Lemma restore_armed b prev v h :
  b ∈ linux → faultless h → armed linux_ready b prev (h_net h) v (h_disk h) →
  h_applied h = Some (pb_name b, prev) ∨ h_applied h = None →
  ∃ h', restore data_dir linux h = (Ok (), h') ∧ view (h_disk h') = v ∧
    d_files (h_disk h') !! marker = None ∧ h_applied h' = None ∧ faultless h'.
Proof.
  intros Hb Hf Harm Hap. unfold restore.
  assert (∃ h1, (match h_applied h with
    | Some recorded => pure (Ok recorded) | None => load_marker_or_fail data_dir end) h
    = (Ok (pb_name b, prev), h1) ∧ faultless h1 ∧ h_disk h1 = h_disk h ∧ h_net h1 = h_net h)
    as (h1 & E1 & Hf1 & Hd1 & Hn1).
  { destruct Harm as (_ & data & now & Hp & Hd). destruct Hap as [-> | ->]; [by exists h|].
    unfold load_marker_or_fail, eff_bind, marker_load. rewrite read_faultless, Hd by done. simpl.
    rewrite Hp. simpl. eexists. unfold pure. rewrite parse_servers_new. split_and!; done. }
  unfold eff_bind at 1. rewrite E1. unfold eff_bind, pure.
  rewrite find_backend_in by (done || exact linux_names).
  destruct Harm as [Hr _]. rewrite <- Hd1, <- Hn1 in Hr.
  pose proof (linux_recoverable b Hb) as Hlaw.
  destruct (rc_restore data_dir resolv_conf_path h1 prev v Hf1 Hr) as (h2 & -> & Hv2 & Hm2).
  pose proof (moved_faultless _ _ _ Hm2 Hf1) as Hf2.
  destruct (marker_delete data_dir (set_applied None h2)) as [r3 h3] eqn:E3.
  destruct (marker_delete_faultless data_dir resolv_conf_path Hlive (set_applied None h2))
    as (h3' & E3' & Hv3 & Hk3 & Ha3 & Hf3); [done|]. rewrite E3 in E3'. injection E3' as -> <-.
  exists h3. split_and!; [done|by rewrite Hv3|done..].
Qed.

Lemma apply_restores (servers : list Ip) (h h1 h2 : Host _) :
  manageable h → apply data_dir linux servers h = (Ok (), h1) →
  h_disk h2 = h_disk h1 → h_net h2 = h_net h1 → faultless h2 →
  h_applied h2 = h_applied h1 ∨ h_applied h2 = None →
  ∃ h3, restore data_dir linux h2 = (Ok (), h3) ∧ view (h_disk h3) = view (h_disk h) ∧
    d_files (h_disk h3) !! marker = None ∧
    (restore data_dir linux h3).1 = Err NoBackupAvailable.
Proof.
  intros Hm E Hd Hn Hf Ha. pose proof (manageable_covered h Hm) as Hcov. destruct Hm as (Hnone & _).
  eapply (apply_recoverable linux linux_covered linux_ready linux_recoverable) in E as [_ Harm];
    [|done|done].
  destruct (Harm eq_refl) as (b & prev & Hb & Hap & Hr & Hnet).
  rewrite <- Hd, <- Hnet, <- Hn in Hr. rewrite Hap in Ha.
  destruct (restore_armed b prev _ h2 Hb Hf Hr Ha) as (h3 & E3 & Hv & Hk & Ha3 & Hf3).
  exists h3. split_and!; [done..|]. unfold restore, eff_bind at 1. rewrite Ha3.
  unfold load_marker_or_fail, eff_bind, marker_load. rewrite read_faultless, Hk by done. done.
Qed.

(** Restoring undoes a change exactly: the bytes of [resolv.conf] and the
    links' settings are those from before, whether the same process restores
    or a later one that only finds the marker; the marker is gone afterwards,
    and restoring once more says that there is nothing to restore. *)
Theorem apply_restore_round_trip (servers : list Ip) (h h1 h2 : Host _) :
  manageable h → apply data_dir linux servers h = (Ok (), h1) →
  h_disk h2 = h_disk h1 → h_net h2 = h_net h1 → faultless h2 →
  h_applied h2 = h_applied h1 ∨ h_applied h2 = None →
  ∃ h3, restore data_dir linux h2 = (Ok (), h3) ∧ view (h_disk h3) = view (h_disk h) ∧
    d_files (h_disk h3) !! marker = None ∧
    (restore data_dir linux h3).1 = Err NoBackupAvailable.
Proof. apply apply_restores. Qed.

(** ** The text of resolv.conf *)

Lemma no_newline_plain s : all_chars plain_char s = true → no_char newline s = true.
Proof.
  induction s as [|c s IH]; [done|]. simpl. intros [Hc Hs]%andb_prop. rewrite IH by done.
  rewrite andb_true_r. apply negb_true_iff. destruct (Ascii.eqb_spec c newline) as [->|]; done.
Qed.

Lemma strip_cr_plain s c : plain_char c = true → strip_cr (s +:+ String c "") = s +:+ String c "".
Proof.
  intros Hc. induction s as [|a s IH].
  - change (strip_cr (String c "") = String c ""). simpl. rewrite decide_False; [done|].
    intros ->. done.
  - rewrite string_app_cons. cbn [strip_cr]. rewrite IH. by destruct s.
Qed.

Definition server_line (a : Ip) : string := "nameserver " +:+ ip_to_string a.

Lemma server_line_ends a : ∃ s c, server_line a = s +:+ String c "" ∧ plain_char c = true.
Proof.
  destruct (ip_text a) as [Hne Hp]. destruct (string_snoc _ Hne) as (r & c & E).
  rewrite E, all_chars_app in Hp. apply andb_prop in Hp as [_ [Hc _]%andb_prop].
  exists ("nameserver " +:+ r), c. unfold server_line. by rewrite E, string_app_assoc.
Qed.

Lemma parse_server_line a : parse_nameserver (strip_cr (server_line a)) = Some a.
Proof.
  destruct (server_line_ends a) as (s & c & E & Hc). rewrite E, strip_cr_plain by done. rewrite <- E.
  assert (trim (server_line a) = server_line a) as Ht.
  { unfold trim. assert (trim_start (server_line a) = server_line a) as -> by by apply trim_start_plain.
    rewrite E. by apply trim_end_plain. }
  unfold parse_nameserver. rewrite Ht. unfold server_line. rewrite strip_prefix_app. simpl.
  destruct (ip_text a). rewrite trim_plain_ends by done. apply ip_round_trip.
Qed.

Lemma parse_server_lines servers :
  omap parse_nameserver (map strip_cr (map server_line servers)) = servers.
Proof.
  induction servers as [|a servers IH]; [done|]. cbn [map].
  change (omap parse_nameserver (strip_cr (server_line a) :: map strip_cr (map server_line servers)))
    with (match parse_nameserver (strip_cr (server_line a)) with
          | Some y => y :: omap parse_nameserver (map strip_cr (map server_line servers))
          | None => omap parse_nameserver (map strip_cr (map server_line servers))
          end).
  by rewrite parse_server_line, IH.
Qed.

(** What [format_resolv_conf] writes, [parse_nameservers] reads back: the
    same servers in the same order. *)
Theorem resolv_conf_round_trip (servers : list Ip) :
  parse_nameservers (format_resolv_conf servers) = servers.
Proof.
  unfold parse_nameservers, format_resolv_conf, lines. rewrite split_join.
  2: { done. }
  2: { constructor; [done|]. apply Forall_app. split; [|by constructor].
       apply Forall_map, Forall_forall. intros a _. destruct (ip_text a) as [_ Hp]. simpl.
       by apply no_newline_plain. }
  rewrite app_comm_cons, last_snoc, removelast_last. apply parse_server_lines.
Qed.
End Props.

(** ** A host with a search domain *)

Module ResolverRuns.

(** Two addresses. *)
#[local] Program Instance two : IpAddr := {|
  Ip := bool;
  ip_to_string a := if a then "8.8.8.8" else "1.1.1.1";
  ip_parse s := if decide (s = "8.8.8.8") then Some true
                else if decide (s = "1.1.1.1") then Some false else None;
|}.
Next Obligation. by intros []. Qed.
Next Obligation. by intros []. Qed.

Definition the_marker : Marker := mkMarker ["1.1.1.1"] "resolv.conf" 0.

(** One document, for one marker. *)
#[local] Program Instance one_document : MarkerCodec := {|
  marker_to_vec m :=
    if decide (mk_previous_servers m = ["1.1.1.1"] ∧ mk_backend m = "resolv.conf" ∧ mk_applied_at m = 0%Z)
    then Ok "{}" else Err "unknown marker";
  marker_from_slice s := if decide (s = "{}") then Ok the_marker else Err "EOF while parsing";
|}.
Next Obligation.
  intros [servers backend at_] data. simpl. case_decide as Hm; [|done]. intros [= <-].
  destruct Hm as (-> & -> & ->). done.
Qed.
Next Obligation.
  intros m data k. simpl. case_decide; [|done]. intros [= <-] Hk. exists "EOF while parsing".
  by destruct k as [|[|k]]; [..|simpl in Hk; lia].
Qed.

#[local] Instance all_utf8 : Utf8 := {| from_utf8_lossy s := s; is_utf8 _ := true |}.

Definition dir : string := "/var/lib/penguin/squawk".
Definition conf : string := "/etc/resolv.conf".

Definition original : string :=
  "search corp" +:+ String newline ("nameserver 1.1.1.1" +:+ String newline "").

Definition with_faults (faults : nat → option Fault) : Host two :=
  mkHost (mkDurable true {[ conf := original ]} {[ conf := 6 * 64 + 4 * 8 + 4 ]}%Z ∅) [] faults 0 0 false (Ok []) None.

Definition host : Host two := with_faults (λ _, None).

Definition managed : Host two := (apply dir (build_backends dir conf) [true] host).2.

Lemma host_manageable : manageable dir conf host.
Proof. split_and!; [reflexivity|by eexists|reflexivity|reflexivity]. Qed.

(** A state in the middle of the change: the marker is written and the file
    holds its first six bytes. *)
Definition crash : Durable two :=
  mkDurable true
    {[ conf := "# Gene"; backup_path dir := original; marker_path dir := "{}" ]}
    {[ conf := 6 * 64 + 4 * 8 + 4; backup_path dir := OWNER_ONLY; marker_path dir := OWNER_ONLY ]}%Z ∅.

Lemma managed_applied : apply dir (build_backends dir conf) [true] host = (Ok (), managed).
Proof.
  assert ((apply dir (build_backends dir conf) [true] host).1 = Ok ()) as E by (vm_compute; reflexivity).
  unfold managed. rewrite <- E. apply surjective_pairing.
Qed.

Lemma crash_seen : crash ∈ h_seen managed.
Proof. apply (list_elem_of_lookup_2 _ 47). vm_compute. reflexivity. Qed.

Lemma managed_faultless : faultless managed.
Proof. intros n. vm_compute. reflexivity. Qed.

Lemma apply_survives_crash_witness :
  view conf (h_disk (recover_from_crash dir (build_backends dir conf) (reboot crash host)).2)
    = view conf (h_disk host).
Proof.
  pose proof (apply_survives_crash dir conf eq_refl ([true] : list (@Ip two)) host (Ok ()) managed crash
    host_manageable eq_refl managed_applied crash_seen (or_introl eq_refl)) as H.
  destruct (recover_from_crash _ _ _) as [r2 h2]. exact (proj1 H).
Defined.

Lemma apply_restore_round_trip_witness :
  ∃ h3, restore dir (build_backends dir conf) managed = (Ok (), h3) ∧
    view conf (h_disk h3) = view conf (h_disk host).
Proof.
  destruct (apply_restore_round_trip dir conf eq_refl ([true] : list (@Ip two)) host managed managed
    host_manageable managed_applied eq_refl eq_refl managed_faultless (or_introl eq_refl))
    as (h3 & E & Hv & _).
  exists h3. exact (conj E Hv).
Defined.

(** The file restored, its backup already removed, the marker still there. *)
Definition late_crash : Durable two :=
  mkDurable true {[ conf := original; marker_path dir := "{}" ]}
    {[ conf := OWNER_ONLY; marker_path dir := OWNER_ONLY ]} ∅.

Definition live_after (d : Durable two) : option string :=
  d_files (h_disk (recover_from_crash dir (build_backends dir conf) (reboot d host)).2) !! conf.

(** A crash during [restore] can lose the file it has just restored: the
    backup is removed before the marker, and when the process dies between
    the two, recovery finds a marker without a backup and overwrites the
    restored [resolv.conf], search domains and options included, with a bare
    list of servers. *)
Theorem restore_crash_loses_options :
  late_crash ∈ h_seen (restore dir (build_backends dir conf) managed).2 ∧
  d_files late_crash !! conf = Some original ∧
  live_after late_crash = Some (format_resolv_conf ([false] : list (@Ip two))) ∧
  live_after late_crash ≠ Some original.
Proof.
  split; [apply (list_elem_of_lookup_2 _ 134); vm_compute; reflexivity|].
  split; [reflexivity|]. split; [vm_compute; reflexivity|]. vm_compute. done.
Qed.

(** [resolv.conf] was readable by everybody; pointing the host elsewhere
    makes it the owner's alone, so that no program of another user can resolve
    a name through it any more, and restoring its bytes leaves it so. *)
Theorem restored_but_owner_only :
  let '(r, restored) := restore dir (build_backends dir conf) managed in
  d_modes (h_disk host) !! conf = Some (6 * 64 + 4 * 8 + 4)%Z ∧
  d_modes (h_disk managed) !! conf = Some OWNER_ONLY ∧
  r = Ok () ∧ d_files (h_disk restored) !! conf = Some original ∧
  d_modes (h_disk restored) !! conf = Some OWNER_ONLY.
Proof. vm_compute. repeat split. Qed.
...
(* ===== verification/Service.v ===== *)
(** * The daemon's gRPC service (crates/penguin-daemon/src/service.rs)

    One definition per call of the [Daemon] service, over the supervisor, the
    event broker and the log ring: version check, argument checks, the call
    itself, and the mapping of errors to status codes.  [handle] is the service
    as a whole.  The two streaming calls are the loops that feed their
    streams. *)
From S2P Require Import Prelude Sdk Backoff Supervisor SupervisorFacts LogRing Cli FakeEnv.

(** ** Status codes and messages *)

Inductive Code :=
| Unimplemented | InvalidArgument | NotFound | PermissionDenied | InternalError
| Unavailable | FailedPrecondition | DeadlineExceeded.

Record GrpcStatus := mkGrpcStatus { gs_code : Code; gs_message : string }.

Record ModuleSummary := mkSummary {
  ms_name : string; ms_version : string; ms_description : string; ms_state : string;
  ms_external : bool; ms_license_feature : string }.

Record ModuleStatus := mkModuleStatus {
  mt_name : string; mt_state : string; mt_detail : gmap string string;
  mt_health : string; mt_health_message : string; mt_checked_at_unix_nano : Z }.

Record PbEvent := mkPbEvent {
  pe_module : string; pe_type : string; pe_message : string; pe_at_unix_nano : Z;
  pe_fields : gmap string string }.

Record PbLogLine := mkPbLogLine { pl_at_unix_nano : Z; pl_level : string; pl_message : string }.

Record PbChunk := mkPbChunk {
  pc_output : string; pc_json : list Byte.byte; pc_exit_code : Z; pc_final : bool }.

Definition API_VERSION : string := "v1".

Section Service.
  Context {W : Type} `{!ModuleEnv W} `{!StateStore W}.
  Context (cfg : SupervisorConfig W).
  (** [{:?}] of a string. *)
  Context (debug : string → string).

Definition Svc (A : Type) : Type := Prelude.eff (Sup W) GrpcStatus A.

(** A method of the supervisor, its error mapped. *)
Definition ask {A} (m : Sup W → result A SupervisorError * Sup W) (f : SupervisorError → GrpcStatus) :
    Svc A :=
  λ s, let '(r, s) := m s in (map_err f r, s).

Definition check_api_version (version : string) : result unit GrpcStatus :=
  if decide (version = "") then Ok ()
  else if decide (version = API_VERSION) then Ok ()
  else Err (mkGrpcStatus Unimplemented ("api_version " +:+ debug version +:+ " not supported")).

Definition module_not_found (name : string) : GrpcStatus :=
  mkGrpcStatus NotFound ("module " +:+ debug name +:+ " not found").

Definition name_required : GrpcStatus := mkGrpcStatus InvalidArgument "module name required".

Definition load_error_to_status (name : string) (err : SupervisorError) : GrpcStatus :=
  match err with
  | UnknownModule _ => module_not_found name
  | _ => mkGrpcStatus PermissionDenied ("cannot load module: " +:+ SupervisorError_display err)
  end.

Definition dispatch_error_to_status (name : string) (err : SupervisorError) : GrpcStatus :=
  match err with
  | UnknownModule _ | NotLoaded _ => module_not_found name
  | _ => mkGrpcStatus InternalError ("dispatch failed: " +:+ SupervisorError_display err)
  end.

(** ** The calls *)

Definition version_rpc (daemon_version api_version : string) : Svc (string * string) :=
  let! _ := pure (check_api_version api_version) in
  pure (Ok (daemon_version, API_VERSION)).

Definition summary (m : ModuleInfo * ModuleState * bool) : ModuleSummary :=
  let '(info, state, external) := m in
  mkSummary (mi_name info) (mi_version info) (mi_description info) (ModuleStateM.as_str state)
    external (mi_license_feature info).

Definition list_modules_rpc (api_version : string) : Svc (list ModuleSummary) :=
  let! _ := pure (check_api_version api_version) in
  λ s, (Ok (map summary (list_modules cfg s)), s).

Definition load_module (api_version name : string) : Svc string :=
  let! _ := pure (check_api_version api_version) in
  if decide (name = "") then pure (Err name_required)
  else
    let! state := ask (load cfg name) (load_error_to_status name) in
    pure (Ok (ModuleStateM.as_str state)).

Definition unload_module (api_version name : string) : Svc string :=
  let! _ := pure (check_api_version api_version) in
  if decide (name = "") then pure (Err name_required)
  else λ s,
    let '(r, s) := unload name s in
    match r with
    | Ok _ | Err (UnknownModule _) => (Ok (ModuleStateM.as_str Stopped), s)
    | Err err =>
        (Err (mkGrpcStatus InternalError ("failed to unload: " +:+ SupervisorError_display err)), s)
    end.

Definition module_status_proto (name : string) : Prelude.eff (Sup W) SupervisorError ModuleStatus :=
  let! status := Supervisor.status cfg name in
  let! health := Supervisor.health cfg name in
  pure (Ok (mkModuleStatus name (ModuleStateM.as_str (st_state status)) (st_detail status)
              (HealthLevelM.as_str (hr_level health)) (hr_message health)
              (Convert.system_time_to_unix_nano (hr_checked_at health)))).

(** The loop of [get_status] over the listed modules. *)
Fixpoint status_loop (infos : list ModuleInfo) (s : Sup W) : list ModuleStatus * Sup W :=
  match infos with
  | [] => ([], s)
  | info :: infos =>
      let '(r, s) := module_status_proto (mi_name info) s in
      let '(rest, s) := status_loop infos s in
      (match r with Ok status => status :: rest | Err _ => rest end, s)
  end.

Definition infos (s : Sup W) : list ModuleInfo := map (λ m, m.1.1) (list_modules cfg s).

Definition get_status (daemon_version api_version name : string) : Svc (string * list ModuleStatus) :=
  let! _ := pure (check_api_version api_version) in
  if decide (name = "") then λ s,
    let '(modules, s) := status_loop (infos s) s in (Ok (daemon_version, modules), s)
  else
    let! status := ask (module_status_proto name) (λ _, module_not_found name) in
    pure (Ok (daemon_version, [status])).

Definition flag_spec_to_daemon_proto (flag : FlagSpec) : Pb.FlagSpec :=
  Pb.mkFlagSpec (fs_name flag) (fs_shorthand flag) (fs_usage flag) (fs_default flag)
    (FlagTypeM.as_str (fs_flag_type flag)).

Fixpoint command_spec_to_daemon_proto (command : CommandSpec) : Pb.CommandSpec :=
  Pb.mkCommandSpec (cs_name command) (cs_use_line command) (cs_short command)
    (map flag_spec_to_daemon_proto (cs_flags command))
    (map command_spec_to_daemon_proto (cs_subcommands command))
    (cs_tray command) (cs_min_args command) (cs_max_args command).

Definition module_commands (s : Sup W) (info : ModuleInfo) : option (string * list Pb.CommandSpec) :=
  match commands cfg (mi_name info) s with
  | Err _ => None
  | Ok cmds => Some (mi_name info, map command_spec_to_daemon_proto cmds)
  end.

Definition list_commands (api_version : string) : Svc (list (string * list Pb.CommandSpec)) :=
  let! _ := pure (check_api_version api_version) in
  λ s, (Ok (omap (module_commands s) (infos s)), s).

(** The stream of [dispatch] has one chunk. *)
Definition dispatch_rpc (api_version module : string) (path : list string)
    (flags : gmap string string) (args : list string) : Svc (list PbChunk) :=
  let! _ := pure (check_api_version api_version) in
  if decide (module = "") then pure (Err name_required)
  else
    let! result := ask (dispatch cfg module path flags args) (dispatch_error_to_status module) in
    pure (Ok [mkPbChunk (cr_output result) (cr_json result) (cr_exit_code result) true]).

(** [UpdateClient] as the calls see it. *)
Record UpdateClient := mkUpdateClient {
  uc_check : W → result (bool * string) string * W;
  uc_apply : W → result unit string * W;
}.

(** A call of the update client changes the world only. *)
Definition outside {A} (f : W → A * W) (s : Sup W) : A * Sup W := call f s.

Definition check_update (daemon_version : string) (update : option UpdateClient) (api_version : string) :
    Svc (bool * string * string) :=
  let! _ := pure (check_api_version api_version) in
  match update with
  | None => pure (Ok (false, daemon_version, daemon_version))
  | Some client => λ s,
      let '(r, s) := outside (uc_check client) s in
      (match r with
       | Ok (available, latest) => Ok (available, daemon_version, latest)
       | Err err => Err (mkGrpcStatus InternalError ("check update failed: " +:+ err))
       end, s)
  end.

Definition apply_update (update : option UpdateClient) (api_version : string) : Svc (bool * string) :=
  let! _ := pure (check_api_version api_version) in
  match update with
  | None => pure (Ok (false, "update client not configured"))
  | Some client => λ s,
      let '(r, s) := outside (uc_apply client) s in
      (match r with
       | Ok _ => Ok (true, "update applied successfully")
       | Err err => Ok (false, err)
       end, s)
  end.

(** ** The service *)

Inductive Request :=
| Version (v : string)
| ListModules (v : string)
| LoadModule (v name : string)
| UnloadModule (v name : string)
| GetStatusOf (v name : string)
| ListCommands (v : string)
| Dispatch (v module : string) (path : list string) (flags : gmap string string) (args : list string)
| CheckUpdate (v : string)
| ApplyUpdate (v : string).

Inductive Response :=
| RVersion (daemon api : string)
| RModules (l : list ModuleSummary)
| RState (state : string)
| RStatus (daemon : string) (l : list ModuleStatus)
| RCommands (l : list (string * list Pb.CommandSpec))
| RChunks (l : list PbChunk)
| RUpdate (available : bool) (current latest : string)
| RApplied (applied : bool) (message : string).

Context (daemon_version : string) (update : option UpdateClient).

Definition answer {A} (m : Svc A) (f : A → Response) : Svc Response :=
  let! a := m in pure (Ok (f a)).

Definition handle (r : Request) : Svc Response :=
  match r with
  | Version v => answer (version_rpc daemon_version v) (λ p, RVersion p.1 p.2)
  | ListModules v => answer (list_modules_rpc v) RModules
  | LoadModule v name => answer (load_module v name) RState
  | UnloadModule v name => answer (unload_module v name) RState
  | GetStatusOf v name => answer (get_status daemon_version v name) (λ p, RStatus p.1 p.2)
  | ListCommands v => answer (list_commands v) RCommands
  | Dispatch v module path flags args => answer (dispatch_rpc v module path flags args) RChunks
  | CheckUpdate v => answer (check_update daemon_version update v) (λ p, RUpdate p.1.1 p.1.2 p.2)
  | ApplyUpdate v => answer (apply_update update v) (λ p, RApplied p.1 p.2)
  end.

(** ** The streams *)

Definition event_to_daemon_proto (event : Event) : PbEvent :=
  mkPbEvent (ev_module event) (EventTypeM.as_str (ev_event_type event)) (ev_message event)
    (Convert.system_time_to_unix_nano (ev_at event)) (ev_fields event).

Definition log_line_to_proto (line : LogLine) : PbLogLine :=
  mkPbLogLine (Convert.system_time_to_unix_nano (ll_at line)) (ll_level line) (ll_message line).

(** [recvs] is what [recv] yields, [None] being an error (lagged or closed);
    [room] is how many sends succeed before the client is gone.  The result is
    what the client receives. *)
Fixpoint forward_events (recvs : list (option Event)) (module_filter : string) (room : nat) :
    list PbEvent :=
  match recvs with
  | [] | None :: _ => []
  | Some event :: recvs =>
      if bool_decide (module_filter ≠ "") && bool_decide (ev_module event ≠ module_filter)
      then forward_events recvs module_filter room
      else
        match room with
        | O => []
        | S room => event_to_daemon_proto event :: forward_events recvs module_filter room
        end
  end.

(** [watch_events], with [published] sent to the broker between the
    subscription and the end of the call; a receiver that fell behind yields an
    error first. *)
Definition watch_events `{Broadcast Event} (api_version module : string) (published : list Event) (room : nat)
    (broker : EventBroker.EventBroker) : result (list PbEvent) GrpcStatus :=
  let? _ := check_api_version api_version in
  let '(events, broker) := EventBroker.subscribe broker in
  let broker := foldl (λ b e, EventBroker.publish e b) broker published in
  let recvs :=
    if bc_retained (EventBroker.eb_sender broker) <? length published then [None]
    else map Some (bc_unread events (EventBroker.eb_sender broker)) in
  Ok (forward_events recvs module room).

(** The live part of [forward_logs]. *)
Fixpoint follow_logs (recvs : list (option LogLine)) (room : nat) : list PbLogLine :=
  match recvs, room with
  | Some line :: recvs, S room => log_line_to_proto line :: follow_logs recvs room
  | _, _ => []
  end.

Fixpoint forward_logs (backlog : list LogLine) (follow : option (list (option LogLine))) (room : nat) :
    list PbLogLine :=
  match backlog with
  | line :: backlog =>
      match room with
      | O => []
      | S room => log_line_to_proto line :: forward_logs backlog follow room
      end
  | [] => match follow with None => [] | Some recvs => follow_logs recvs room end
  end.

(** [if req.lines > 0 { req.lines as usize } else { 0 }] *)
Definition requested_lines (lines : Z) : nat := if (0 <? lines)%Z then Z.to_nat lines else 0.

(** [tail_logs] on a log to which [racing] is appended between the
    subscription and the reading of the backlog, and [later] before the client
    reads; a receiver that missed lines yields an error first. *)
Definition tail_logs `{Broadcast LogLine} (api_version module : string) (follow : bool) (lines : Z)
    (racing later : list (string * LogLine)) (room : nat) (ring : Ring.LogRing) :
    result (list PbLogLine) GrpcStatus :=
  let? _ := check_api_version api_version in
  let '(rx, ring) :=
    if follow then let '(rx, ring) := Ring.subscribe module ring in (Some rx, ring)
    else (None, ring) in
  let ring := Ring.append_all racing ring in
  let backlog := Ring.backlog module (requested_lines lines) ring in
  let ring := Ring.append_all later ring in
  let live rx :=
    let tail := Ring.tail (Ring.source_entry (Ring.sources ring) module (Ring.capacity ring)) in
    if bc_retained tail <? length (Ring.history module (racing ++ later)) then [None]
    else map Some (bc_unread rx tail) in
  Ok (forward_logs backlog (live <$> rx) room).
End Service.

[What the task asks]
Once you have found every line above holding the word "more", copy those lines.

[Answer for the task]
    and restoring once more says that there is nothing to restore. *)
    a name through it any more, and restoring its bytes leaves it so. *)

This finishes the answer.